● What the task asks
Reproduce word for word, from the entries below, the line with "assert (Hc := valid_date_calendar_day", the line with "apply (midnight_le_iff sd", and every line between them, and nothing more.
===============
Definition set_max_latency (r : t) (v : Q) : t :=
  mk (pk r) (x r) (y r) (usage_freq r) (base_station r)
    (subscribed_slice_index r) (usage_remaining r) (last_usage r)
    (closest_base_stations r) (connected r) (total_connected_time r)
    (total_unconnected_time r) (total_request_count r) (total_consume_time
    r) (total_usage r) (request_start_time r) (latencies r) (avg_latency
    r) (last_latency r) v (min_latency r) (handover_count r)
    (handover_latencies r) (allocated_bandwidth r).

Definition set_min_latency (r : t) (v : option Q) : t :=
  mk (pk r) (x r) (y r) (usage_freq r) (base_station r)
    (subscribed_slice_index r) (usage_remaining r) (last_usage r)
    (closest_base_stations r) (connected r) (total_connected_time r)
    (total_unconnected_time r) (total_request_count r) (total_consume_time
    r) (total_usage r) (request_start_time r) (latencies r) (avg_latency
    r) (last_latency r) (max_latency r) v (handover_count r)
    (handover_latencies r) (allocated_bandwidth r).

Definition set_handover_count (r : t) (v : Z) : t :=
  mk (pk r) (x r) (y r) (usage_freq r) (base_station r)
    (subscribed_slice_index r) (usage_remaining r) (last_usage r)
    (closest_base_stations r) (connected r) (total_connected_time r)
    (total_unconnected_time r) (total_request_count r) (total_consume_time
    r) (total_usage r) (request_start_time r) (latencies r) (avg_latency
    r) (last_latency r) (max_latency r) (min_latency r) v
    (handover_latencies r) (allocated_bandwidth r).

Definition set_handover_latencies (r : t) (v : list Q) : t :=
  mk (pk r) (x r) (y r) (usage_freq r) (base_station r)
    (subscribed_slice_index r) (usage_remaining r) (last_usage r)
    (closest_base_stations r) (connected r) (total_connected_time r)
    (total_unconnected_time r) (total_request_count r) (total_consume_time
    r) (total_usage r) (request_start_time r) (latencies r) (avg_latency
    r) (last_latency r) (max_latency r) (min_latency r) (handover_count r)
    v (allocated_bandwidth r).

Definition set_allocated_bandwidth (r : t) (v : option Q) : t :=
  mk (pk r) (x r) (y r) (usage_freq r) (base_station r)
    (subscribed_slice_index r) (usage_remaining r) (last_usage r)
    (closest_base_stations r) (connected r) (total_connected_time r)
    (total_unconnected_time r) (total_request_count r) (total_consume_time
    r) (total_usage r) (request_start_time r) (latencies r) (avg_latency
    r) (last_latency r) (max_latency r) (min_latency r) (handover_count r)
    (handover_latencies r) v.

End Client.

(** ** Stats.py *)

Module Stats.

(** The attributes set by [Stats.__init__]; [env], [base_stations] and
    [clients] are references into the world. *)
Record t : Type := mk {
  area : (Q * Q) * (Q * Q);
  total_connected_users_ratio : list Q;
  total_used_bw : list Q;
  avg_slice_load_ratio : list Q;
  avg_slice_client_count : list Q;
  coverage_ratio : list Q;
  connect_attempt : list Q;
  block_count : list Q;
  handover_count : list Q;
  avg_latency : list Q;
  avg_latency_per_slice : list (string * list Q);
  max_latency : list Q;
  min_latency : list Q;
  latency_sla_violations : list Q;
  handover_latencies : list (list Q)
}.

Definition set_connect_attempt (r : t) (v : list Q) : t :=
  mk (area r) (total_connected_users_ratio r) (total_used_bw r)
    (avg_slice_load_ratio r) (avg_slice_client_count r) (coverage_ratio r)
    v (block_count r) (handover_count r) (avg_latency r)
    (avg_latency_per_slice r) (max_latency r) (min_latency r)
    (latency_sla_violations r) (handover_latencies r).

Definition set_block_count (r : t) (v : list Q) : t :=
  mk (area r) (total_connected_users_ratio r) (total_used_bw r)
    (avg_slice_load_ratio r) (avg_slice_client_count r) (coverage_ratio r)
    (connect_attempt r) v (handover_count r) (avg_latency r)
    (avg_latency_per_slice r) (max_latency r) (min_latency r)
    (latency_sla_violations r) (handover_latencies r).
Lemma day_response_in_business_hours_witness :
  let meeting := mkEvent "confirmed" None None (Some 1705330800000) None
                   (Some 1705334400000) false in
  valid_date (mkDate 2024 1 15)
  /\ exists slots,
       runApi (fun _ _ => [meeting])
         (availableSlots 0 (Some (mkDate 2024 1 15))) = Json slots
       /\ (List.length slots <= 16)%nat.
Proof.
  intros meeting.
  assert (Hv : valid_date (mkDate 2024 1 15)) by concrete_date.
  split; [exact Hv|].
  destruct (day_response_in_business_hours 0 (mkDate 2024 1 15)
              (fun _ _ => [meeting]) Hv) as (slots & Hr & _ & Hl & _).
  exists slots. split; [exact Hr|exact Hl].
Defined.

Lemma covering_all_day_processed target ev sd ed ws we :
  valid_date target -> calendar_day sd -> calendar_day ed ->
  start_date ev = Some sd -> end_date ev = Some ed ->
  date_le sd target -> date_lt target ed ->
  processEvent (selectedDateUTC target) ws we ev = [syntheticAllDay ws we].
Proof.
  intros Hv Hs He Hsd Hed Hle Hlt.
  assert (Hc := valid_date_calendar_day target Hv).
  assert (Hy : 100 <= cd_year target) by (destruct Hv as [[? ?] _]; lia).
  unfold processEvent. rewrite Hsd, Hed.
  rewrite (selectedDateUTC_parse target Hy).
  apply (midnight_le_iff sd target Hs Hc) in Hle.
  apply (midnight_lt_iff target ed Hc He) in Hlt.
  apply Z.geb_le in Hle. apply Z.ltb_lt in Hlt.
  rewrite Hle, Hlt. reflexivity.
Qed.

Lemma block_in_list_no_slots tza events ws we :
  In (syntheticAllDay ws we) events ->
  calculateAdjacentSlots tza events ws we = [].
Proof.
  intros Hin. rewrite calculateAdjacentSlots_bookable.
  rewrite filter_all_false; [reflexivity|].
  intros sl Hsl. unfold bookable.
  assert (Hex : existsb (overlapsEvent sl) events = true).
  { apply existsb_exists. exists (syntheticAllDay ws we).
    split; [exact Hin|]. apply block_overlaps_tiling, Hsl. }
  rewrite Hex. reflexivity.
Qed.

(** X16. When the calendar answers the day request with a busy all-day event
    whose dates enclose the requested date, the day offers no slot, whatever
    else the calendar holds. *)
Theorem day_blocked_by_all_day tza c calendar ev sd ed :
  valid_date c -> calendar_day sd -> calendar_day ed ->
  In ev (calendar (queryStart c) (queryEnd c)) ->
  isBusy ev = true ->
  start_date ev = Some sd -> end_date ev = Some ed ->
  date_le sd c -> date_lt c ed ->
  runApi calendar (availableSlots tza (Some c)) = Json [].
Proof.
  intros Hv Hs He Hin Hbusy Hsd Hed Hle Hlt.
  unfold availableSlots.
  destruct ((getUTCDay (selectedDateUTC c) =? 0)
            || (getUTCDay (selectedDateUTC c) =? 6)); [reflexivity|].
  cbn [runApi]. f_equal.
  apply block_in_list_no_slots.
  unfold processEvents. apply in_flat_map. exists ev. split.
  - apply filter_In. split; assumption.
  - rewrite (covering_all_day_processed c ev sd ed _ _ Hv Hs He Hsd Hed Hle Hlt).
    left. reflexivity.
Qed.
Lemma Image_new_ok (mode : string) (size : Z * Z) (color : Pixel) :
  0 <= fst size -> 0 <= snd size ->
  Image_new mode size color =
    Ok {| img_mode := mode; img_size := size;
          img_data := Some (fun _ _ => color) |}.
Proof.
  intros H1 H2. unfold Image_new.
  destruct (fst size <? 0) eqn:E1; [lia|].
  destruct (snd size <? 0) eqn:E2; [lia|]. reflexivity.
Qed.

Lemma stitch_canvas_shape (self : t) (tiles : TileDict) (tb : TileBounds) :
  0 < tile_size self ->
  min_tile_x tb <= max_tile_x tb -> min_tile_y tb <= max_tile_y tb ->
  exists canvas d,
    stitch_canvas p self tiles tb = Ok canvas /\
    img_mode canvas = "RGB"%string /\
    img_size canvas = canvas_size self tb /\
    img_data canvas = Some d.
Proof.
  intros Ht Hx Hy. unfold stitch_canvas.
  destruct (canvas_size_pos self tb Ht Hx Hy) as [Hw Hh].
  rewrite Image_new_ok by lia. cbn [bind].
  set (blank := {| img_mode := "RGB"; img_size := canvas_size self tb;
                   img_data := Some (fun _ _ => fill_color) |}).
  destruct (fold_place_tile_shape self tb tiles blank _ eq_refl)
    as [Hm [Hs [d Hd]]].
  eexists. exists d. repeat split; assumption.
Qed.
(** C7.  With a [resize] that honours its contract, a stitcher with a
    positive tile size, a rectangle with [min <= max] on both axes and an
    output size with positive sides: [stitch_tiles] returns an image, for
    every dictionary of tiles, and its size is the output size. *)
Theorem stitch_tiles_output_size (self : t) (tiles : TileDict)
  (tb : TileBounds) (out_w out_h : Z) :
  resize_contract p ->
  0 < tile_size self ->
  min_tile_x tb <= max_tile_x tb -> min_tile_y tb <= max_tile_y tb ->
  0 < out_w -> 0 < out_h ->
  exists img,
    stitch_tiles p self tiles tb (out_w, out_h) = Ok img /\
    img_size img = (out_w, out_h).
Proof.
  intros Hres Ht Hx Hy Hw Hh. unfold stitch_tiles.
  destruct (stitch_canvas_shape self tiles tb Ht Hx Hy)
    as [canvas [d [-> [Hm [Hs Hd]]]]].
  cbn [bind].
  destruct (size_eqb (canvas_size self tb) (out_w, out_h)) eqn:E; cbn [negb].
  - exists canvas. split; [reflexivity|]. rewrite Hs.
    unfold size_eqb in E. apply andb_true_iff in E. cbn [fst snd] in E.
    rewrite !Z.eqb_eq in E. destruct (canvas_size self tb). cbn in E.
    destruct E as [-> ->]. reflexivity.
  - destruct (canvas_size_pos self tb Ht Hx Hy) as [Cw Ch].
    apply Hres; cbn [fst snd]; try assumption; rewrite ?Hs; try assumption.
    rewrite Hd. discriminate.
Qed.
===============
● Your response
  assert (Hc := valid_date_calendar_day target Hv).
  assert (Hy : 100 <= cd_year target) by (destruct Hv as [[? ?] _]; lia).
  unfold processEvent. rewrite Hsd, Hed.
  rewrite (selectedDateUTC_parse target Hy).
  apply (midnight_le_iff sd target Hs Hc) in Hle.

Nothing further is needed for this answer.